Exercise description:
Below are records; reproduce exactly the lines from the one that has "assert (Hc := proj1" through the one that has "(** ** The request analyser *)", ends included, and nothing more.

Given entries:
-- Opening Marker --

(** * DichVideo: the project pipeline's persisted model and client API

    A shallow embedding of the Supabase schema
    ([supabase/migrations/001_initial_schema.sql]), of the generated row
    types ([lib/database.types.ts]), of the client API ([lib/api.ts]:
    [projectsApi], [voicesApi]), of the storage helpers
    ([lib/supabase.ts]) and of the project page's polling and processing
    handlers ([app/project/[id]/page.tsx]), followed by the properties of
    the orchestration core that can be settled on them. *)

From Stdlib Require Import ZArith Ascii.
From Stdlib Require QArith.
From stdpp Require Import gmap strings pretty list sorting fin_maps.

Local Open Scope string_scope.

(* ===================================================================== *)
(** * 1. Project status *)
(* ===================================================================== *)

(** [ProjectStatus] in [database.types.ts]: a union of eleven string
    literals. One constructor per literal. *)
Inductive ProjectStatus : Set :=
  | pending
  | uploading
  | diarizing
  | transcribing
  | translating
  | voice_mapping
  | dubbing
  | mixing
  | rendering
  | completed
  | failed.

#[global] Instance ProjectStatus_eq_dec : EqDecision ProjectStatus.
Proof. solve_decision. Defined.

(** The string literal each member of the union stands for. *)
Definition status_string (s : ProjectStatus) : string :=
  match s with
  | pending => "pending"
  | uploading => "uploading"
  | diarizing => "diarizing"
  | transcribing => "transcribing"
  | translating => "translating"
  | voice_mapping => "voice_mapping"
  | dubbing => "dubbing"
  | mixing => "mixing"
  | rendering => "rendering"
  | completed => "completed"
  | failed => "failed"
  end.

(** The members of the union, in the order the type lists them. *)
Definition ProjectStatus_members : list ProjectStatus :=
  [pending; uploading; diarizing; transcribing; translating; voice_mapping;
   dubbing; mixing; rendering; completed; failed].

(** [CREATE TYPE project_status AS ENUM (...)] in the migration: the
    labels of the persisted enum, in declaration order. *)
Definition project_status : list string :=
  ["pending"; "uploading"; "diarizing"; "transcribing"; "translating";
   "voice_mapping"; "dubbing"; "mixing"; "rendering"; "completed"; "failed"].

(** Reading a persisted label back into the client type: the first member
    whose literal is the label. *)
Definition parse_status (l : string) : option ProjectStatus :=
  find (λ s, bool_decide (status_string s = l)) ProjectStatus_members.

(** The status values as the specification's external interface lists
    them. *)
Definition spec_status_values : list string :=
  "pending" :: "uploading" :: "diarizing" :: "transcribing" ::
  "translating" :: "voice_mapping" :: "dubbing" :: "mixing" ::
  "rendering" :: "completed" :: "failed" :: nil.

(** [statusOrder] in [components/ProgressTracker.tsx]: the forward order
    of the pipeline; [failed] is not part of it. *)
Definition statusOrder : list ProjectStatus :=
  [pending; uploading; diarizing; transcribing; translating; voice_mapping;
   dubbing; mixing; rendering; completed].

(** [statusOrder.indexOf(s)]: the position of [s], or [-1]. *)
Fixpoint indexOf_from (i : Z) (l : list ProjectStatus) (s : ProjectStatus) : Z :=
  match l with
  | [] => (-1)%Z
  | x :: l' => if decide (x = s) then i else indexOf_from (i + 1)%Z l' s
  end.

Definition indexOf (l : list ProjectStatus) (s : ProjectStatus) : Z :=
  indexOf_from 0%Z l s.

(** [completed] and [failed] end the pipeline. *)
Definition terminal (s : ProjectStatus) : bool :=
  match s with
  | completed | failed => true
  | _ => false
  end.

(** [x] directly follows [s] in [statusOrder]. *)
Definition immediate_successor (s x : ProjectStatus) : bool :=
  bool_decide (indexOf statusOrder s ≠ (-1)%Z
               ∧ indexOf statusOrder x = (indexOf statusOrder s + 1)%Z).

(* ===================================================================== *)
(** * 2. Persisted rows and the database *)
(* ===================================================================== *)

(** A JavaScript object used as [Record<string, string>]: its own
    enumerable string keys in insertion order (speaker labels are never
    integer-like, so no key is reordered). Keys of a well-formed object are
    pairwise distinct; [obj_wf] says so. *)
Definition Obj : Type := list (string * string).

Definition obj_keys (o : Obj) : list string := o.*1.

Definition obj_wf (o : Obj) : Prop := NoDup (obj_keys o).

(** [o[k]]: [None] stands for [undefined]. *)
Fixpoint obj_get (k : string) (o : Obj) : option string :=
  match o with
  | [] => None
  | (k', v) :: o' => if decide (k' = k) then Some v else obj_get k o'
  end.

(** [{ ...o, [k]: v }]: an existing key keeps its position, a new key goes
    last. *)
Fixpoint obj_set (k v : string) (o : Obj) : Obj :=
  match o with
  | [] => [(k, v)]
  | (k', v') :: o' =>
      if decide (k' = k) then (k, v) :: o' else (k', v') :: obj_set k v o'
  end.

(** A value as JavaScript has it when a property of a row object is read:
    [undefined] for a property the object does not have, [null], a string
    or a number. *)
Inductive Value : Type :=
  | undefined
  | null
  | text (s : string)
  | number (n : Z).

(** A nullable text column as the value of its property. *)
Definition nullable (o : option string) : Value :=
  match o with
  | Some s => text s
  | None => null
  end.

(** [if (v)]: [undefined], [null], the empty string and [0] are falsy. *)
Definition truthy (v : Value) : bool :=
  match v with
  | undefined | null => false
  | text s => negb (bool_decide (s = ""))
  | number n => negb (bool_decide (n = 0%Z))
  end.

(** A value used as a property key ([o[v]], [{ [v]: ... }]) is converted to
    a string. *)
Definition property_key (v : Value) : string :=
  match v with
  | undefined => "undefined"
  | null => "null"
  | text s => s
  | number n => pretty n
  end.
Lemma encoded_app entries1 entries2 :
  forall currentType,
    0 <= currentType < CoreType_modulus ->
    encoded (entries1 ++ entries2) currentType
    = encoded entries2 (wrap_CoreType (currentType + Z.of_nat (length entries1)))
      ++ encoded entries1 currentType.
Proof.
  induction entries1 as [|[a m] rest IH]; intros c Hc.
  - simpl. rewrite Z.add_0_r, wrap_CoreType_small, app_nil_r by assumption.
    reflexivity.
  - simpl app. simpl encoded. rewrite IH by apply wrap_CoreType_range.
    rewrite app_assoc. do 2 f_equal. unfold wrap_CoreType.
    rewrite Zplus_mod_idemp_l. do 2 f_equal. simpl length. lia.
Qed.

End Prepare.

(** ** The walker of section 4.2 keeps its contract *)

Module PlainWalkerFacts.
Import PlainWalker.

Lemma add_code_fst c groups :
  forall x, In x (map fst (add_code c groups)) -> x = c \/ In x (map fst groups).
Proof.
  induction groups as [|[d m] rest IH]; intros x Hin; simpl in *.
  - intuition congruence.
  - destruct (c =? d) eqn:E.
    + apply Z.eqb_eq in E. subst. simpl in Hin. tauto.
    + destruct (c <? d); simpl in Hin.
      * intuition congruence.
      * destruct Hin as [Hin|Hin]; [tauto|]. apply IH in Hin. tauto.
Qed.

Lemma group_codes_fst items :
  forall x, In x (map fst (group_codes items)) -> In x items.
Proof.
  induction items as [|c rest IH]; intros x Hin; simpl in *.
  - contradiction.
  - apply add_code_fst in Hin. destruct Hin as [->|Hin]; auto.
Qed.

Lemma combinations_of_size_codes groups :
  forall k combination x,
    In combination (combinations_of_size groups k) ->
    In x combination -> In x (map fst groups).
Proof.
  induction groups as [|[c m] rest IH]; intros k combination x Hc Hx.
  - destruct k; simpl in Hc; [|contradiction].
    destruct Hc as [<-|[]]. contradiction.
  - simpl in Hc. apply in_flat_map in Hc. destruct Hc as [j [_ Hc]].
    apply in_map_iff in Hc. destruct Hc as [tail [<- Htail]].
    apply in_app_or in Hx. destruct Hx as [Hx|Hx].
    + apply repeat_spec in Hx. left. now subst.
    + right. eapply IH; eassumption.
Qed.

Lemma new_codes items size mode :
  forall combination x,
    In combination (new items size mode) -> In x combination -> In x items.
Proof.
  intros combination x Hc Hx. unfold new in Hc.
  apply in_flat_map in Hc. destruct Hc as [k [_ Hc]].
  apply group_codes_fst. eapply combinations_of_size_codes; eassumption.
Qed.

Lemma next_keeps w :
  forall combination, In combination (snd (next w)) -> In combination w.
Proof.
  destruct w as [|a [|b rest]]; simpl; intros combination H; tauto.
Qed.

Lemma reachable_keeps items size mode (w : walker W) :
  Combination_reachable W items size mode w ->
  forall combination, In combination w -> In combination (new items size mode).
Proof.
  induction 1 as [|w Hw IH]; intros combination Hin.
  - exact Hin.
  - apply IH. now apply next_keeps.
Qed.

Lemma emits_only_items_holds : emits_only_items W.
Proof.
  intros items size mode w Hw x Hx.
  destruct w as [|combination rest]; [contradiction|].
  simpl in Hx.
  apply (new_codes items size mode combination); [|exact Hx].
  eapply reachable_keeps; [exact Hw | now left].
Qed.

Lemma exhaustion_is_terminal_holds : exhaustion_is_terminal W.
Proof.
  intros w. destruct w as [|a [|b rest]]; simpl; intros H;
    (reflexivity || discriminate).
Qed.

End PlainWalkerFacts.

(** ** current and next *)

Section Cursor.

Variable AtomType : Type.
Variable lt : AtomType -> AtomType -> bool.
Variable W : PlainCombinationWalker.
Implicit Types countMap : AtomType2CountMap AtomType.
Implicit Types g : LimitedCombination AtomType W.

Lemma sort_insert_perm x l : Permutation (x :: l) (sort_insert lt x l).
Proof.
  induction l as [|y l IH]; simpl.
  - reflexivity.
  - destruct (lt x y); [reflexivity|].
    rewrite perm_swap. now apply perm_skip.
Qed.

Lemma sort_perm l : Permutation l (sort lt l).
Proof.
  induction l as [|x l IH]; simpl.
  - reflexivity.
  - rewrite <- sort_insert_perm. now apply perm_skip.
Qed.

Lemma sort_insert_ascending x l :
  asymmetric lt -> ascending lt l -> ascending lt (sort_insert lt x l).
Proof.
  intros Hasym. unfold ascending.
  induction l as [|y l IH]; intros Hl; simpl.
  - repeat constructor.
  - destruct (lt x y) eqn:Exy.
    + constructor; [exact Hl|]. constructor. now apply Hasym.
    + inversion Hl as [|y' l' Hl' Hhd]; subst.
      constructor; [now apply IH|].
      destruct l as [|z l]; simpl.
      * now constructor.
      * destruct (lt x z); constructor; [exact Exy|].
        now inversion Hhd.
Qed.

Lemma sort_ascending l : asymmetric lt -> ascending lt (sort lt l).
Proof.
  intros Hasym. induction l as [|x l IH]; simpl.
  - constructor.
  - now apply sort_insert_ascending.
Qed.

Lemma mapToAtomTypes_loop_defined (atomTypes : list AtomType)
      (combination : list Z) :
  Forall (fun code => 0 <= code < Z.of_nat (length atomTypes)) combination ->
  exists atoms,
    mapToAtomTypes_loop atomTypes combination = Some atoms
    /\ Forall2 (fun code atom => nth_error atomTypes (Z.to_nat code) = Some atom)
               combination atoms.
Proof.
  induction 1 as [|code rest Hcode _ [atoms [IH1 IH2]]]; simpl.
  - exists []. split; [reflexivity | constructor].
  - destruct (nth_error atomTypes (Z.to_nat code)) as [atom|] eqn:E.
    + rewrite IH1. exists (atom :: atoms). split; [reflexivity|].
      now constructor.
    + apply nth_error_None in E. lia.
Qed.

Lemma next_fields g :
  mAtomTypeAvailablilityMap (snd (next g)) = mAtomTypeAvailablilityMap g
  /\ mAtomTypeList (snd (next g)) = mAtomTypeList g
  /\ mItems (snd (next g)) = mItems g
  /\ mSize (snd (next g)) = mSize g
  /\ mMode (snd (next g)) = mMode g
  /\ mpItemCombinationGenerator (snd (next g))
     = snd (Combination_next W (mpItemCombinationGenerator g))
  /\ fst (next g) = fst (Combination_next W (mpItemCombinationGenerator g)).
Proof.
  unfold next.
  destruct (Combination_next W (mpItemCombinationGenerator g)); simpl.
  repeat split.
Qed.

(** What stays true of a generator from its construction on. *)
Lemma reachable_invariant countMap size mode g :
  reachable W countMap size mode g ->
  countMap <> []
  /\ mAtomTypeAvailablilityMap g = countMap
  /\ mAtomTypeList g = map fst countMap
  /\ mItems g = encoded countMap 0
  /\ Combination_reachable W (mItems g) (mSize g) (mMode g)
                           (mpItemCombinationGenerator g).
Proof.
  induction 1 as [g Hg | g Hg IH].
  - unfold construct in Hg.
    destruct (empty countMap || (totalNumberOfAtoms countMap =? 0)) eqn:E;
      [discriminate|].
    apply orb_false_iff in E. destruct E as [E _].
    injection Hg as <-. rewrite prepare_fields. simpl.
    repeat split; try constructor.
    intros ->. discriminate E.
  - destruct (next_fields g) as (H1 & H2 & H3 & H4 & H5 & H6 & _).
    destruct IH as (I0 & I1 & I2 & I3 & I4).
    rewrite H1, H2, H3, H4, H5, H6.
    repeat split; try assumption. now constructor.
Qed.

Lemma items_in_bounds countMap :
  Forall (fun code => 0 <= code < Z.of_nat (length (map fst countMap)))
         (encoded countMap 0).
Proof.
  apply Forall_forall. intros code Hin.
  apply encoded_bound in Hin; [|lia]. rewrite length_map. lia.
Qed.

Lemma advance_next n :
  forall g, advance (S n) g = snd (next (advance n g)).
Proof.
  induction n as [|n IH]; intros g.
  - reflexivity.
  - change (advance (S (S n)) g) with (advance (S n) (snd (next g))).
    now rewrite IH.
Qed.

Lemma exhaustion_persists :
  exhaustion_is_terminal W ->
  forall g n m,
    fst (next (advance n g)) = false -> (n <= m)%nat ->
    fst (next (advance m g)) = false.
Proof.
  intros Hterm g n m Hn Hle.
  induction Hle as [|m Hle IH]; [exact Hn|].
  rewrite advance_next.
  destruct (next_fields (advance m g)) as (_ & _ & _ & _ & _ & Hw & Hb).
  destruct (next_fields (snd (next (advance m g)))) as (_ & _ & _ & _ & _ & _ & Hb').
  rewrite Hb', Hw. apply Hterm. now rewrite <- Hb.
Qed.

End Cursor.

Lemma string_ltb_asymmetric : asymmetric StringAtoms.ltb.
Proof.
  intros a b. unfold StringAtoms.ltb, String.ltb.
  rewrite (String.compare_antisym a b).
  destruct (String.compare b a); simpl; congruence.
Qed.

(** C10: the codes in the encoded item list are all below the length of
    the code-to-atom table, which is the number of distinct atoms; so when
    the walker emits only codes that occur in that list, every
    [mAtomTypeList[code]] of [mapToAtomTypes] is within bounds and the
    decoding is defined. *)
Theorem decoding_in_bounds :
  forall (AtomType : Type) (W : PlainCombinationWalker)
         (countMap : AtomType2CountMap AtomType) (size : Z) (mode : Mode)
         (g : LimitedCombination AtomType W),
    reachable W countMap size mode g ->
    incl (Combination_current W (mpItemCombinationGenerator g)) (mItems g) ->
    length (mAtomTypeList g) = length countMap
    /\ Forall (fun code => 0 <= code < Z.of_nat (length (mAtomTypeList g)))
              (mItems g)
    /\ Forall (fun code =>
                 (Z.to_nat code < length (mAtomTypeList g))%nat
                 /\ exists atom,
                     nth_error (mAtomTypeList g) (Z.to_nat code) = Some atom)
              (Combination_current W (mpItemCombinationGenerator g))
    /\ mapToAtomTypes g (Combination_current W (mpItemCombinationGenerator g))
       <> None.
Proof.
  intros AtomType W countMap size mode g Hreach Hincl.
  destruct (reachable_invariant AtomType W countMap size mode g Hreach)
    as (_ & _ & Hlist & Hitems & _).
  assert (Hbound : Forall (fun code => 0 <= code < Z.of_nat (length (mAtomTypeList g)))
                          (mItems g)).
  { rewrite Hlist, Hitems. apply items_in_bounds. }
  assert (Hcur : Forall (fun code => 0 <= code < Z.of_nat (length (mAtomTypeList g)))
                        (Combination_current W (mpItemCombinationGenerator g))).
  { apply Forall_forall. intros code Hin.
    apply Hincl in Hin. revert code Hin. now apply Forall_forall. }
  repeat split.
  - rewrite Hlist. apply length_map.
  - exact Hbound.
  - apply Forall_forall. intros code Hin.
    assert (Hc := proj1 (Forall_forall _ _) Hcur code Hin). simpl in Hc.
    assert (Hlt : (Z.to_nat code < length (mAtomTypeList g))%nat) by lia.
    split; [exact Hlt|].
    destruct (nth_error (mAtomTypeList g) (Z.to_nat code)) as [atom|] eqn:E.
    + now exists atom.
    + apply nth_error_None in E. lia.
  - unfold mapToAtomTypes.
    destruct (mapToAtomTypes_loop_defined AtomType _ _ Hcur) as [atoms [E _]].
    rewrite E. discriminate.
Qed.
(** ** The request analyser *)

Lemma auth_fold (hs : gmap (list N) (list N)) :
  foldl (authStep hs) (Authentication false None) authHeaders =
  Authentication
    (bool_decide (js "Authorization" ∈ dom hs ∨ js "X-API-Key" ∈ dom hs))
    (lastMatching hs).
Proof.
  unfold lastMatching, authHeaders, ruleMatches.
  cbn [foldl List.filter authStep fst snd prefixSet default].
  change (ToBoolean (Str (js "Bearer"))) with true.
  change (ToBoolean (Str (js "Basic"))) with true.
  cbn [negb andb id from_option].
  assert (Hdom : ∀ k, bool_decide (k ∈ dom hs) = bool_decide (is_Some (hs !! k))).
  { intros k. apply bool_decide_ext, elem_of_dom. }
  rewrite bool_decide_or, !Hdom.
  destruct (hs !! js "Authorization") as [v|]; destruct (hs !! js "X-API-Key") as [k|].
  all: try destruct (startsWith v (js "Bearer")); try destruct (startsWith v (js "Basic")).
  all: done.
Qed.

Lemma utf8_length cp :
  (1 ≤ length (utf8 cp))%nat ∧ (128 ≤ cp → (2 ≤ length (utf8 cp))%nat).
Proof.
  unfold utf8. destruct (cp <? 128) eqn:H1.
  - apply N.ltb_lt in H1. simpl. split; [lia|]. intros; lia.
  - destruct (cp <? 2048); [|destruct (cp <? 65536)]; simpl; split; (lia || intros; lia).
Qed.

Lemma utf8Encode_cons_plain c s :
  isHighSurrogate c = false → isLowSurrogate c = false →
  utf8Encode (c :: s) = utf8 c ++ utf8Encode s.
Proof. unfold utf8Encode. simpl. by intros -> ->. Qed.

Lemma utf8Encode_ascii s : Forall (λ c, c < 128) s → utf8Encode s = s.
Proof.
  induction 1 as [|c s Hc _ IH]; [done|].
  rewrite utf8Encode_cons_plain, IH.
  - unfold utf8. apply N.ltb_lt in Hc. by rewrite Hc.
  - unfold isHighSurrogate. apply andb_false_iff. left. apply N.leb_gt. lia.
  - unfold isLowSurrogate. apply andb_false_iff. left. apply N.leb_gt. lia.
Qed.
(** The exception classes the embedded code raises or lets through. *)
Inductive exn : Type :=
| ValueError (msg : string)
| RuntimeError (msg : string)
| IndexError
| KeyError (key : string)
| TypeError
| HTTPStatusError
| SlackApiError.

(** [Return] is a normal return, [Raise] an exception that leaves the
    function, [OutOfFuel] a loop cut off by the step budget of the model
    (only the [while has_more] loop of the Slack pagination can do that). *)
Inductive result (A : Type) : Type :=
| Return (a : A)
| Raise (e : exn)
| OutOfFuel.

Arguments Return {A} a.
Arguments Raise {A} e.
Arguments OutOfFuel {A}.

Definition is_return {A} (r : result A) : bool :=
  match r with Return _ => true | _ => false end.

(** Truthiness of a [str | None] value: [None] and the empty string are falsy. *)
Definition truthy (s : option string) : bool :=
  match s with
  | Some EmptyString | None => false
  | Some _ => true
  end.

(** [a or b] on [str | None] values. *)
Definition or_else (a b : option string) : option string :=
  if truthy a then a else b.

(** A computation over a mutable store [S]: the store survives an exception. *)
Definition M (S A : Type) : Type := S -> result A * S.

Definition ret {S A} (a : A) : M S A := fun s => (Return a, s).

Definition raise {S A} (e : exn) : M S A := fun s => (Raise e, s).

Definition bind {S A B} (m : M S A) (k : A -> M S B) : M S B :=
  fun s =>
    match m s with
    | (Return a, s') => k a s'
    | (Raise e, s') => (Raise e, s')
    | (OutOfFuel, s') => (OutOfFuel, s')
    end.

Definition get {S} : M S S := fun s => (Return s, s).

Definition modify {S} (f : S -> S) : M S unit := fun s => (Return tt, f s).

Definition lift {S A} (r : result A) : M S A := fun s => (r, s).

End Py.

Import Py.

Declare Scope py_scope.
Delimit Scope py_scope with py.
Notation "x <- m ;; k" := (Py.bind m (fun x => k))
  (at level 100, m at next level, right associativity) : py_scope.
Notation "m ;;; k" := (Py.bind m (fun _ => k))
  (at level 100, right associativity) : py_scope.

(** ** [onyx.db.models] *)

Module Models.

(** The batch coordination columns of [IndexAttempt]; [total_batches] is
    nullable, [completed_batches] defaults to 0. *)
Record IndexAttempt : Type := {
  total_batches : option Z;
  completed_batches : Z;
}.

-- Closing Marker --

Result for this task:
    assert (Hc := proj1 (Forall_forall _ _) Hcur code Hin). simpl in Hc.
    assert (Hlt : (Z.to_nat code < length (mAtomTypeList g))%nat) by lia.
    split; [exact Hlt|].
    destruct (nth_error (mAtomTypeList g) (Z.to_nat code)) as [atom|] eqn:E.
    + now exists atom.
    + apply nth_error_None in E. lia.
  - unfold mapToAtomTypes.
    destruct (mapToAtomTypes_loop_defined AtomType _ _ Hcur) as [atoms [E _]].
    rewrite E. discriminate.
Qed.
(** ** The request analyser *)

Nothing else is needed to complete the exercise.